It was Meghan McCain against the world again on "The View" as the only panelist who spoke out against football players who kneel during the national anthem.
The discussion was sparked by the NFL's new policy ruling players could be fined if they took a knee on the field during the song, but would also be given the option of staying in the locker room during the pregame ceremony. The move was met with approval by President Donald Trump, who told Fox & Friends, "Well, I think that's good. I don't think people should be staying in locker rooms. But still, I think it's good. You have to stand proudly for the national anthem, or you shouldn't be playing, you shouldn't be there. Maybe you shouldn't be in the country."
Responding to Trump's comments, Joy Behar joked, "Some people say that dodging the draft five times is un-American, maybe he shouldn't be in the country."
Sara Haines then said she believes the decision "was all about money," before explaining why she feels it's a "sad" policy to make. "One of the beautiful things about, for me, standing for the national anthem, it became more powerful when you were standing next to someone who was kneeling," she explained. "The idea of standing next to someone who's kneeling, we don't have the same history in this country. This doesn't mean the same to all of us."
Sunny Hostin said the protest wasn't about the anthem itself or the flag, but how "this country still terrorizes African-American men at a disproportionate rate than it does to white men." She continued, "If I want to kneel because I don't think America is as great as she can be, I don't think America has lived up to the promise of the flag, that means I am being just as American as when you stand in homage to your parents' service."
"This is a very emotional issue," McCain said before adding that she "completely [disagrees] with everyone on this table. I would never be OK with someone not saluting the flag. By the way, 72 percent of Americans, according to Reuters said that they thought [Colin Kaepernick's] behavior was unpatriotic." That same report also noted that 64 percent of those polled felt he still had a right to protest.
When Hostin interjected that "97 percent of African Americans think it's very patriotic" -- a remark met with applause from the audience -- McCain shot back, "Can I please finish what I'm saying?

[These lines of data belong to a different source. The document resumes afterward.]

(** C1, as stated, fails.  In [Ex.ledger] the year 2023 sums to infinity
    and the data label of that point raises; the month column renders
    well (the infinite row has no month).  With the group columns Year
    then Month, the error of Year is caught for the whole file: the Month
    chart of the ledger is never made, though it is made when Month comes
    first; the other file of the batch is still processed. *)
Lemma group_error_skips_the_remaining_group_columns :
  let year_first :=
    (_process_config_entry Ex.ledgers (Ex.by_year_and_month ["Year"; "Month"])
       __init__).2 in
  let month_first :=
    (_process_config_entry Ex.ledgers (Ex.by_year_and_month ["Month"; "Year"])
       __init__).2 in
  In (ERROR, Failed_to_process Ex.ledger_csv OverflowError) (log year_first) /\
  files year_first !! ["data"; "ledger_Month_line.png"] = None /\
  files month_first !! ["data"; "ledger_Month_line.png"] <> None /\
  files year_first !! ["data"; "clean_Year_line.png"] <> None /\
  files year_first !! ["data"; "clean_Month_line.png"] <> None.
Proof.
  split; [vm_compute; tauto|]. split; [by vm_compute|].
  split; [by vm_compute|]. split; by vm_compute.
Qed.

(** ** C7: where the artifacts go, and running again *)

Lemma stateless_ret {A} (a : A) : stateless (ret a).
Proof. exists (Ok a), ∅. intros s. simpl. by rewrite (left_id_L ∅ (∪)). Qed.

Lemma stateless_raise {A} (e : exn) : stateless (raise (A:=A) e).
Proof. exists (Raise e), ∅. intros s. simpl. by rewrite (left_id_L ∅ (∪)). Qed.

Lemma stateless_lift {A} (o : Outcome A) : stateless (lift o).
Proof. exists o, ∅. intros s. simpl. by rewrite (left_id_L ∅ (∪)). Qed.

Lemma stateless_logger (lvl : Level) (msg : Message) : stateless (logger lvl msg).
Proof. exists (Ok tt), ∅. intros s. simpl. by rewrite (left_id_L ∅ (∪)). Qed.

Lemma stateless_plt_subplots : stateless plt_subplots.
Proof. exists (Ok blank), ∅. intros s. simpl. by rewrite (left_id_L ∅ (∪)). Qed.

Lemma stateless_plt_close : stateless plt_close.
Proof. exists (Ok tt), ∅. intros s. simpl. by rewrite (left_id_L ∅ (∪)). Qed.

Lemma stateless_getitem_or_raise (df : DataFrame) (c : string) :
  stateless (getitem_or_raise df c).
Proof.
  unfold getitem_or_raise.
  destruct (getitem df c); [apply stateless_ret | apply stateless_raise].
Qed.

Lemma stateless_savefig (E : Env) (fig : Figure) (output_path : Path) :
  stateless (savefig E fig output_path).
Proof.
  unfold savefig. destruct (savefig_error E output_path) as [e|].
  - exists (Raise e), ∅. intros s. simpl. by rewrite (left_id_L ∅ (∪)).
  - exists (Ok tt), {[output_path := fig]}. intros s. simpl.
    by rewrite insert_union_singleton_l.
Qed.

Lemma stateless_bind {A B} (m : M A) (k : A -> M B) :
  stateless m -> (forall a, stateless (k a)) -> stateless (bind m k).
Proof.
  intros (r & w & Hm) Hk. destruct r as [a|e].
  - destruct (Hk a) as (r' & w' & Hka).
    exists r', (w' ∪ w). intros s. unfold bind.
    destruct (Hm s) as (Hr & Hw & Hc).
    destruct (m s) as [r0 s0]; simpl in *; subst r0.
    destruct (Hka s0) as (Hr' & Hw' & Hc').
    by rewrite Hr', Hw', Hc', Hw, Hc, (assoc_L (∪)).
  - exists (Raise e), w. intros s. unfold bind.
    destruct (Hm s) as (Hr & Hw & Hc).
    by destruct (m s) as [r0 s0]; simpl in *; subst r0.
Qed.
Fixpoint unescape_from (skip : nat) (s : string) : string :=
  match s with
  | EmptyString => EmptyString
  | String c rest =>
      match skip with
      | S k => unescape_from k rest
      | O =>
          if Ascii.eqb c "&" then
            match entity_at rest with
            | Some (ch, len) => String ch (unescape_from len rest)
            | None => String c (unescape_from 0 rest)
            end
          else String c (unescape_from 0 rest)
      end
  end.

Definition xml_unescape (s : string) : string := unescape_from 0 s.

(** What [escape_chars] writes for one character. *)
Definition escape_char (c : ascii) : string :=
  if Ascii.eqb c "&" then "&amp;"
  else if Ascii.eqb c ">" then "&gt;"
  else if Ascii.eqb c "<" then "&lt;"
  else if Ascii.eqb c "'" then "&apos;"
  else if Ascii.eqb c dquote then "&quot;"
  else str1 c.

Fixpoint escape_each (s : string) : string :=
  match s with
  | EmptyString => EmptyString
  | String c rest => escape_char c +:+ escape_each rest
  end.

(** A character that needs no escaping inside or outside attribute values
    (the ampersand is looked at separately). *)
Definition plain (c : ascii) : bool :=
  negb (Ascii.eqb c "<" || Ascii.eqb c ">" || Ascii.eqb c "'" || Ascii.eqb c dquote).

I'm still talking, I'm still speaking!"
The show had to toss to a commercial, but they finished the discussion after the break. "I disagree, I know it's unpopular in this room," McCain said when they returned. "I get it, that's why we do this job. It's a deeply emotional issue, couldn't disagree with everyone more."
"There are a lot of things that make us Americans," Whoopi Goldberg said in response. "The fact that we can disagree and I can sit and you can stand and we can all continue on. The idea that now in America, you are not allowed to disagree, you're not allowed to do that. In a dictatorship, you gotta stand. That's never been how we did it." Goldberg added she felt the NFL made the decision they did because it was "forced by the guy in the White House," referring to Trump. "When I think about him and what he thinks is patriotic, I'm not buying it."

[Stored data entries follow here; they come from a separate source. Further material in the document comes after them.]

Lemma teardown_registered w (after : M unit) :
  (forall w1, tailWatchers (snd (after w1)) = tailWatchers w1
              /\ fsWatchers (snd (after w1)) = fsWatchers w1) ->
  world_registered w ->
  world_registered
    (snd (bind (gets tailWatchers)
            (fun registry =>
               bind (forEachClose registry)
                 (fun _ => bind clearTailWatchers (fun _ => after))) w)).
Proof.
  unfold world_registered. intros Hafter Hreg.
  destruct (forEachClose_frame (tailWatchers w) w) as (Ht & ids & Hw & Hr).
  unfold bind, gets, clearTailWatchers, modify. cbn.
  destruct (forEachClose (tailWatchers w) w) as [[e|[]] w1] eqn:Hrun;
    cbn in Ht, Hw, Hr |- *.
  - rewrite Ht, Hw. by apply registered_closeAll.
  - destruct (Hafter (with_tailWatchers (JsMap.clear (tailWatchers w1)) w1))
      as [Ha1 Ha2].
    destruct (after _) as [r w2]. cbn in Ha1, Ha2 |- *.
    rewrite Ha1, Ha2. cbn. apply registered_nil.
Qed.

Lemma step_registered w w' :
  step w w' -> world_ok w -> world_registered w -> world_registered w'.
Proof.
  intros Hstep Hok Hreg.
  destruct Hstep as [w|w i fw ev _ _|w|w|w w' Ht Hw].
  - by apply tailFile_registered.
  - by apply listener_registered.
  - pose proof (teardown_registered w (ret tt)
                  (fun _ => conj eq_refl eq_refl) Hreg) as H.
    unfold world_registered in *. unfold dispose. revert H.
    unfold bind, gets, ret, clearTailWatchers, modify. cbn.
    by destruct (forEachClose (tailWatchers w) w) as [[e|[]] w1].
  - exact (teardown_registered w (ret tt)
             (fun _ => conj eq_refl eq_refl) Hreg).
  - unfold world_registered. by rewrite Ht, Hw.
Qed.

Lemma reachable_registered w : reachable w -> world_registered w.
Proof.
  intros (w0 & [Ht Hw] & Hrun).
  assert (world_ok w0 /\ world_registered w0) as H0.
  { unfold world_ok, world_registered. rewrite Ht, Hw.
    split; [split; [apply NoDup_nil_2|done]|apply registered_nil]. }
  clear Ht Hw. induction Hrun as [w0|w0 w1 w2 Hs _ IH]; [apply H0|].
  apply IH. destruct H0 as [Hok Hreg].
  split; [by apply (step_preserves w0)|by apply (step_registered w0)].
Qed.

End Registered.

(** X13: in a reachable state, invoking the tail command for the file
    in the active editor leaves the sessions of all other paths as they
    are: still registered, their watchers open, their offsets
    unchanged; whether the command starts a session, stops one, is
    refused or ends with an exception. *)
Theorem X13_toggle_leaves_other_sessions w path watcher o :
  reachable w ->
  spec_activeSession w path watcher o ->
  (forall document,
      activeTextEditor w = Some document -> fileName document <> path) ->
  spec_activeSession (snd (tailFile w)) path watcher o.
Proof.
  intros Hreach [Hg Hw] Hother.
  pose proof (reachable_registered w Hreach) as Hreg.
  destruct (activeTextEditor w) as [document|] eqn:He.
  2:{ rewrite tailFile_refused by (by rewrite He). by split. }
  specialize (Hother document eq_refl).
  destruct (isLogFile document) eqn:Hl.
  2:{ rewrite tailFile_refused by (by rewrite He). by split. }
  destruct (JsMap.get (tailWatchers w) (fileName document)) as [i|] eqn:Hgi.
  - destruct (closeRaises w i) eqn:Hc.
    + rewrite (tailFile_stop_raises w document i) by done. by split.
    + rewrite (tailFile_stop w document i) by done.
      destruct (Hreg _ _ Hgi) as (fwi & Hfwi & Hpi).
      assert (i <> watcher) as Hne.
      { intros ->. rewrite Hw in Hfwi. injection Hfwi as <-. by cbn in Hpi. }
      split; cbn -[alter JsMap.delete].
      * by rewrite get_delete_ne.
      * by rewrite list_lookup_alter_ne.
  - apply has_false_get in Hgi as Hh.
    destruct (fileSystem w (fileName document)) as [f|] eqn:Hf.
    + rewrite (tailFile_start w document f) by done.
      split; cbn -[JsMap.set].
      * by rewrite get_set_ne.
      * rewrite lookup_app_l; [done|]. by eapply lookup_lt_Some.
    + rewrite (tailFile_start_missing w document) by done. by split.
Qed.

Lemma dbTailedWorld_reachable : reachable dbTailedWorld.
Proof.
  exists (with_activeTextEditor (Some dbLogDocument) freshWorld).
  split; [split; reflexivity|].
  eapply rtc_l; [apply step_tailFile|].
  apply rtc_once. by apply step_other.
Qed.

(** An instance: [db.log] is tailed, the command is run on [app.log]. *)
Lemma X13_toggle_leaves_other_sessions_witness :
  spec_activeSession (snd (tailFile dbTailedWorld)) dbLog 0 2.
Proof.
  apply (X13_toggle_leaves_other_sessions dbTailedWorld dbLog 0 2).
  - apply dbTailedWorld_reachable.
  - split; reflexivity.
  - intros document [= <-]. vm_compute. discriminate.
Defined.

(** ** Starting on a missing file *)

(** X14: the tail command on a log document whose file does not exist
    (a document never saved, say) ends with ENOENT from [statSync]
    before anything is set up: no watcher is created ([fs.watch] is not
    called), nothing is registered, and the output channel and the
    messages are as before. *)
Theorem X14_start_on_a_missing_file_registers_nothing w document :
  activeTextEditor w = Some document ->
  isLogFile document = true ->
  spec_inactive w (fileName document) ->
  fileSystem w (fileName document) = None ->
  exists w',
    tailFile w = (inl ENOENT, w')
    /\ tailWatchers w' = tailWatchers w
    /\ fsWatchers w' = fsWatchers w
    /\ outputChannel w' = outputChannel w
    /\ messages w' = messages w
    /\ fsCalls w' = fsCalls w ++ [StatSync (fileName document)]
    /\ spec_inactive w' (fileName document).
Proof.
  intros He Hl Hi Hf. eexists.
  split; [exact (tailFile_start_missing w document He Hl Hi Hf)|].
  by split_and!.
Qed.

(** An instance: an untitled document of language [log]. *)
Lemma X14_start_on_a_missing_file_registers_nothing_witness :
  exists w',
    tailFile (with_activeTextEditor (Some untitledDocument) freshWorld)
    = (inl ENOENT, w')
    /\ tailWatchers w' = [].
Proof.
  destruct (X14_start_on_a_missing_file_registers_nothing
              (with_activeTextEditor (Some untitledDocument) freshWorld)
              untitledDocument)
    as (w' & Hrun & Ht & _);
    [reflexivity | reflexivity | reflexivity | reflexivity |].
  exists w'. split; [exact Hrun|exact Ht].
Defined.

(** ** After teardown *)

Lemma length_closeAll ids (ws : list FSWatcher) :
  length (closeAll ids ws) = length ws.
Proof.
  revert ws. induction ids as [|i ids IH]; intros ws; [done|].
  change (closeAll (i :: ids) ws)
    with (closeAll ids (alter mark_closed i ws)).
  by rewrite IH, length_alter.
Qed.

(** X15: teardown leaks no watcher.  From any reachable state, when no
    [close] raises, [deactivate] ends with an empty registry and with
    every watcher that was ever created closed, also those of sessions
    stopped earlier. *)
Theorem X15_teardown_leaves_no_open_watcher w :
  reachable w ->
  (forall k i, (k, i) ∈ tailWatchers w -> closeRaises w i = false) ->
  exists w',
    deactivate w = (inr tt, w')
    /\ tailWatchers w' = []
    /\ (forall i fw, fsWatchers w' !! i = Some fw -> closed fw = true)
    /\ (forall path, openWatchersOf w' path = [])
    /\ length (fsWatchers w') = length (fsWatchers w).
Proof.
  intros Hreach Hno. pose proof (reachable_ok w Hreach) as Hok.
  pose proof (forEachClose_completes (tailWatchers w) w Hno) as Hrun.
  eexists. split.
  { unfold deactivate, bind, gets, clearTailWatchers, modify, ret.
    cbn. by rewrite Hrun. }
  cbn -[openWatchersOf closeAll]. pose proof (ok_clear _ _ Hok) as [_ Hopen].
  assert (forall i fw,
            closeAll (map snd (tailWatchers w)) (fsWatchers w) !! i = Some fw ->
            closed fw = true) as Hclosed.
  { intros i fw Hi. destruct (closed fw) eqn:Hc; [done|].
    by specialize (Hopen i fw Hi Hc). }
  split; [done|]. split; [exact Hclosed|]. split.
  - intros path.
    match goal with |- ?ows = [] => destruct ows as [|i rest] eqn:E end;
      [done|].
    assert (i ∈ i :: rest) as Hin by left. rewrite <- E in Hin.
    apply elem_of_openWatchersOf in Hin as (fw & Hi & Hc & _).
    cbn -[closeAll] in Hi. rewrite (Hclosed i fw Hi) in Hc. done.
  - apply length_closeAll.
Qed.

Behar said she was outraged over the decision because "all we have is the vote and we have protest," and one of those rights was being taken away.
"The average person, we're kind of powerless. There's not much more that we can do," she explained. "People are angry, feeling powerless because of the way they're conducting the country right now. I personally abhor the way this man is conducting business in this country and the racism is disgraceful and Donald Trump needs to be taken to task. How do you do it? If you're a football player, or any sports guy who has the position to do it, do it."
While McCain said "everyone has the right to protest," they still have to be ready for the consequences. "I do think though that one of hosts was going home and burning an American flag, we might not have a job because at the end of the day there is a corporation and there's an audience and there's money," she said, saying audience outrage over doing that could lead to someone being fired.
Whoopi ended the discussion by reiterating what she feels is behind the protest: "This is not about disrespecting the soldiers, this is not about disrespecting the flag, this is about me saying the flag does not protect me as it should."